• _Exercise description_
Each line below from the one containing "- [Round], [Progress], [Displays]: the" through the one containing "speed displays of" should be output exactly as it stands, and no other line should appear.

[Records from a data source]
(** * VibeWare: round controller, session progression and round selector

    A shallow embedding of the game-flow logic of the microgame collection:

    - [GameConfig]     : [src/GameConfig.ts] (session record, catalog entries,
                         initial state);
    - [Registry]       : the metadata table of the registered microgames;
    - [BaseMicrogame]  : the base class of every microgame (per-round flags,
                         countdown, [setWinState] / [setFailState], [endGame]);
    - [TransitionScene]: [src/scenes/TransitionScene.ts] (choice of the next
                         microgame and the recent-games history);
    - [Session]        : the scenes chained into a play session;
    - [Round], [Progress], [Displays]: the frame update of the base class,
                         measures of rounds and sessions, and the lives and
                         speed displays of the transition scene;
    - [ClickGame], [DodgeGame], [FlappyFeatherGame], [TypeGame],
      [KeyboardSmashGame], [TerminalVirusGame]: what each of these
                         microgames declares, and when;
    - [Heap], [TitleScene]: the session state as the one object the title
                         scene hands to every session;
    - [DebugMenuScene] : the selection and the scrolling of the debug menu.

    Numbers.  JavaScript numbers are binary64 floats.  [lives], [score],
    [gamesCompleted] and [timeRemaining] only ever hold integers far below
    2^53, where float arithmetic is exact, and are modelled in [Z].  [speed]
    takes fractional values and is modelled by Rocq's primitive binary64
    floats, so that [speed + 0.2] rounds exactly as it does in the program.
    The value of [Math.random()] is modelled by a rational [u] with
    [0 <= u < 1], and the arithmetic of the selector on it is exact.  The
    payload of [TerminalVirusGame] and the feather of [FlappyFeatherGame]
    are floats as well; the scroll position of the debug menu is a
    rational. *)

From Stdlib Require Import ZArith QArith Qround Lqa Lia Bool List String.
From Stdlib Require Import Floats.PrimFloat.
From Stdlib Require Floats.FloatOps Floats.SpecFloat.
Import ListNotations.

(* [0.2] stands for the binary64 number nearest to it, as in JavaScript. *)
#[local] Set Warnings "-inexact-float".


#[local] Open Scope string_scope.
#[local] Open Scope Z_scope.
#[local] Open Scope list_scope.

(* ================================================================= *)
(** ** JavaScript helpers *)

Module JS.

(** [Math.min] on two numbers: NaN if either is NaN, and -0 below +0. *)
Definition Math_min (a b : float) : float :=
  if (is_nan a || is_nan b)%bool then nan
  else if ltb a b then a
  else if ltb b a then b
  else if get_sign a then a else b.

(** Truthiness of an optional string: [undefined] and [""] are falsy. *)
Definition truthy_string (s : option string) : bool :=
  match s with
  | None => false
  | Some k => negb (String.eqb k "")
  end.

(** Truthiness of an optional boolean. *)
Definition truthy_bool (b : option bool) : bool :=
  match b with
  | Some true => true
  | _ => false
  end.

(** [a % 5 === 0] style test: the remainder has the sign of the dividend. *)
Definition rem_is_zero (a b : Z) : bool := Z.rem a b =? 0.

(** [arr.indexOf(x)]: first position of [x], or -1. *)
Fixpoint indexOf (arr : list string) (x : string) : Z :=
  match arr with
  | [] => -1
  | y :: rest =>
      if String.eqb y x then 0
      else let i := indexOf rest x in
           if i =? -1 then -1 else i + 1
  end.

(** [arr.length] as a number. *)
Definition len {A} (arr : list A) : Z := Z.of_nat (List.length arr).

(** [arr.push(x)]. *)
Definition push {A} (arr : list A) (x : A) : list A := arr ++ [x].

(** [arr.shift()]: drops the first element (nothing to drop when empty). *)
Definition shift {A} (arr : list A) : list A := List.tl arr.

End JS.

(* ================================================================= *)
(** ** GameConfig.ts *)

Module GameConfig.

Record GameState := mkGameState {
  lives : Z;
  score : Z;
  currentGame : Z;
  speed : float;
  gamesCompleted : Z;
  debugMode : option bool;
  previousGameKey : option string;
  recentGames : option (list string)
}.

Record MicrogameInfo := mkMicrogameInfo {
  key : string;
  name : string;
  prompt : string;
  description : string;
  controls : string
}.

Definition INITIAL_GAME_STATE : GameState :=
  {| lives := 4;
     score := 0;
     currentGame := 0;
     speed := 1%float;
     gamesCompleted := 0;
     debugMode := Some false;
     previousGameKey := None;
     recentGames := Some [] |}.

(** The launch state of the debug menu: [{...INITIAL_GAME_STATE, debugMode: true}]. *)
Definition debugState : GameState :=
  {| lives := lives INITIAL_GAME_STATE;
     score := score INITIAL_GAME_STATE;
     currentGame := currentGame INITIAL_GAME_STATE;
     speed := speed INITIAL_GAME_STATE;
     gamesCompleted := gamesCompleted INITIAL_GAME_STATE;
     debugMode := Some true;
     previousGameKey := previousGameKey INITIAL_GAME_STATE;
     recentGames := recentGames INITIAL_GAME_STATE |}.

End GameConfig.
Import GameConfig.

(* ================================================================= *)
(** ** BaseMicrogame: one round *)

Module BaseMicrogame.

(** Calls into the engine and into the subclass hooks that a round makes,
    in the order in which they happen. *)
Inductive Effect :=
| ShowSuccessFeedback
| ShowFailureFeedback
| TimerRemove
| StopCurrentMusic
| CleanupControls
| PhysicsPause.

Definition Effect_eqb (a b : Effect) : bool :=
  match a, b with
  | ShowSuccessFeedback, ShowSuccessFeedback
  | ShowFailureFeedback, ShowFailureFeedback
  | TimerRemove, TimerRemove
  | StopCurrentMusic, StopCurrentMusic
  | CleanupControls, CleanupControls
  | PhysicsPause, PhysicsPause => true
  | _, _ => false
  end.

(** The fields of a [BaseMicrogame] scene.  [sceneKey] is [this.scene.key],
    [duration] is what [getGameDuration()] returns, [hasPhysicsWorld] is
    [this.physics && this.physics.world].  [scheduled] holds the value of
    [won] captured by the delayed transition that [endGame] registers, and
    [effects] is the log of calls made so far. *)
Record Microgame := mkMicrogame {
  sceneKey : string;
  duration : Z;
  hasPhysicsWorld : bool;
  gameState : GameState;
  timeRemaining : Z;
  hasWon : bool;
  hasFailed : bool;
  gameEnded : bool;
  gameReady : bool;
  scheduled : option bool;
  effects : list Effect
}.

Definition emit (e : Effect) (m : Microgame) : Microgame :=
  {| sceneKey := sceneKey m; duration := duration m;
     hasPhysicsWorld := hasPhysicsWorld m; gameState := gameState m;
     timeRemaining := timeRemaining m; hasWon := hasWon m;
     hasFailed := hasFailed m; gameEnded := gameEnded m;
     gameReady := gameReady m; scheduled := scheduled m;
     effects := effects m ++ [e] |}.

(** [init(data)]: adopts the session state and resets the round. *)
Definition init (k : string) (d : Z) (phys : bool) (gs : GameState) : Microgame :=
  {| sceneKey := k; duration := d; hasPhysicsWorld := phys;
     gameState := gs;
     timeRemaining := d;
     hasWon := false; hasFailed := false;
     gameEnded := false; gameReady := false;
     scheduled := None; effects := [] |}.

(** The callback that [create()] delays by one second: [setupGame],
    [setupControls], [startTimer], then [gameReady = true]. *)
Definition start (m : Microgame) : Microgame :=
  {| sceneKey := sceneKey m; duration := duration m;
     hasPhysicsWorld := hasPhysicsWorld m; gameState := gameState m;
     timeRemaining := timeRemaining m; hasWon := hasWon m;
     hasFailed := hasFailed m; gameEnded := gameEnded m;
     gameReady := true; scheduled := scheduled m;
     effects := effects m |}.

Definition setWinState (m : Microgame) : Microgame :=
  if (negb (gameEnded m) && negb (hasWon m))%bool then
    emit ShowSuccessFeedback
      {| sceneKey := sceneKey m; duration := duration m;
         hasPhysicsWorld := hasPhysicsWorld m; gameState := gameState m;
         timeRemaining := timeRemaining m; hasWon := true;
         hasFailed := hasFailed m; gameEnded := gameEnded m;
         gameReady := gameReady m; scheduled := scheduled m;
         effects := effects m |}
  else m.

Definition setFailState (m : Microgame) : Microgame :=
  if (negb (gameEnded m) && negb (hasFailed m))%bool then
    emit ShowFailureFeedback
      {| sceneKey := sceneKey m; duration := duration m;
         hasPhysicsWorld := hasPhysicsWorld m; gameState := gameState m;
         timeRemaining := timeRemaining m; hasWon := hasWon m;
         hasFailed := true; gameEnded := gameEnded m;
         gameReady := gameReady m; scheduled := scheduled m;
         effects := effects m |}
  else m.

(** [const won = this.hasWon && !this.hasFailed]. *)
Definition won (m : Microgame) : bool := (hasWon m && negb (hasFailed m))%bool.

(** The update of the session state inside [endGame]. *)
Definition applyOutcome (w : bool) (gs : GameState) : GameState :=
  if w then
    let score' := score gs + 100 in
    let completed' := gamesCompleted gs + 1 in
    let speed' :=
      if ((0 <? completed') && JS.rem_is_zero completed' 5)%bool
      then JS.Math_min (speed gs + 0.2)%float 3%float
      else speed gs in
    {| lives := lives gs; score := score'; currentGame := currentGame gs;
       speed := speed'; gamesCompleted := completed';
       debugMode := debugMode gs; previousGameKey := previousGameKey gs;
       recentGames := recentGames gs |}
  else
    {| lives := lives gs - 1; score := score gs; currentGame := currentGame gs;
       speed := speed gs; gamesCompleted := gamesCompleted gs;
       debugMode := debugMode gs; previousGameKey := previousGameKey gs;
       recentGames := recentGames gs |}.

Definition endGame (m : Microgame) : Microgame :=
  if gameEnded m then m
  else
    let w := won m in
    {| sceneKey := sceneKey m; duration := duration m;
       hasPhysicsWorld := hasPhysicsWorld m;
       gameState := applyOutcome w (gameState m);
       timeRemaining := timeRemaining m; hasWon := hasWon m;
       hasFailed := hasFailed m;
       gameEnded := true;
       gameReady := gameReady m;
       scheduled := Some w;
       effects := effects m
                  ++ [TimerRemove; StopCurrentMusic; CleanupControls]
                  ++ (if hasPhysicsWorld m then [PhysicsPause] else []) |}.

(** The callback of the repeating 50 ms timer that [startTimer] installs. *)
Definition timerCallback (m : Microgame) : Microgame :=
  let m' :=
    {| sceneKey := sceneKey m; duration := duration m;
       hasPhysicsWorld := hasPhysicsWorld m; gameState := gameState m;
       timeRemaining := timeRemaining m - 50; hasWon := hasWon m;
       hasFailed := hasFailed m; gameEnded := gameEnded m;
       gameReady := gameReady m; scheduled := scheduled m;
       effects := effects m |} in
  if timeRemaining m' <=? 0 then endGame m' else m'.
(** * Position aggregation and classification engine of the hedge blotter

    A shallow embedding of the pure logic of the dashboard front end:

    - [lib/chartUtils.ts]: [getExpiryBucket], [aggregateByExpiryBucket],
      [getAssetType], [aggregateByAssetType];
    - [components/AggTable.tsx]: the [spreadAggregates] memo and the cells
      of the market-value and month-to-date columns;
    - [App.tsx]: the [filteredData] memo and the memo of the filter options;
    - [lib/format.ts]: [formatBasisPoints], [formatCurrency], [truncate] and
      the two colour classes;
    - [components/ExpiryLadder.tsx], [components/AssetTypePieChart.tsx] and
      [components/RollupHeader.tsx]: the totals of the headers and the width
      of the bars.

    Modelling conventions.

    - A field typed [T | null | undefined] is an [option T]: the code never
      tells [null] from [undefined] (it tests with [!x], [x != null], [?.]
      and [||] only).
    - A JS [number] is an exact rational ([Q]).  Sums, quotients and
      comparisons are therefore the mathematical ones; the infinities and
      binary64 rounding are outside the model.  Results on numbers are
      stated up to [Qeq] ([==]).  Rows hold no NaN; the one place where the
      code makes one, a sum written on a member of [Object.prototype], is
      kept in the state of that loop, and a figure that is no number reaches
      the formatters as an absent one, which they render alike.
    - A JS string is a [string] of 8-bit characters; [toUpperCase] and
      [toLowerCase] change the 26 ASCII letters and nothing else.
    - [Map] is an insertion-ordered association list (its iteration order is
      observable).  The object literal used as a dictionary in
      [spreadAggregates] is a [gmap] of its own properties, looked up through
      the prototype chain: a key that names a member of [Object.prototype]
      finds that member.
    - Host and library functions the repository only calls ([dayjs],
      [Number.prototype.toFixed], [Number.prototype.toLocaleString]) are
      parameters; a reference implementation of [dayjs] and of [toFixed] is
      given to run the examples. *)

From Stdlib Require Import ZArith QArith Qround Qabs Qminmax String Ascii List
  Lia Lqa DecimalString Permutation Sorted Morphisms.
From stdpp Require Import gmap strings list fin_maps.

• _Response below_
    - [Round], [Progress], [Displays]: the frame update of the base class,
                         measures of rounds and sessions, and the lives and
                         speed displays of the transition scene;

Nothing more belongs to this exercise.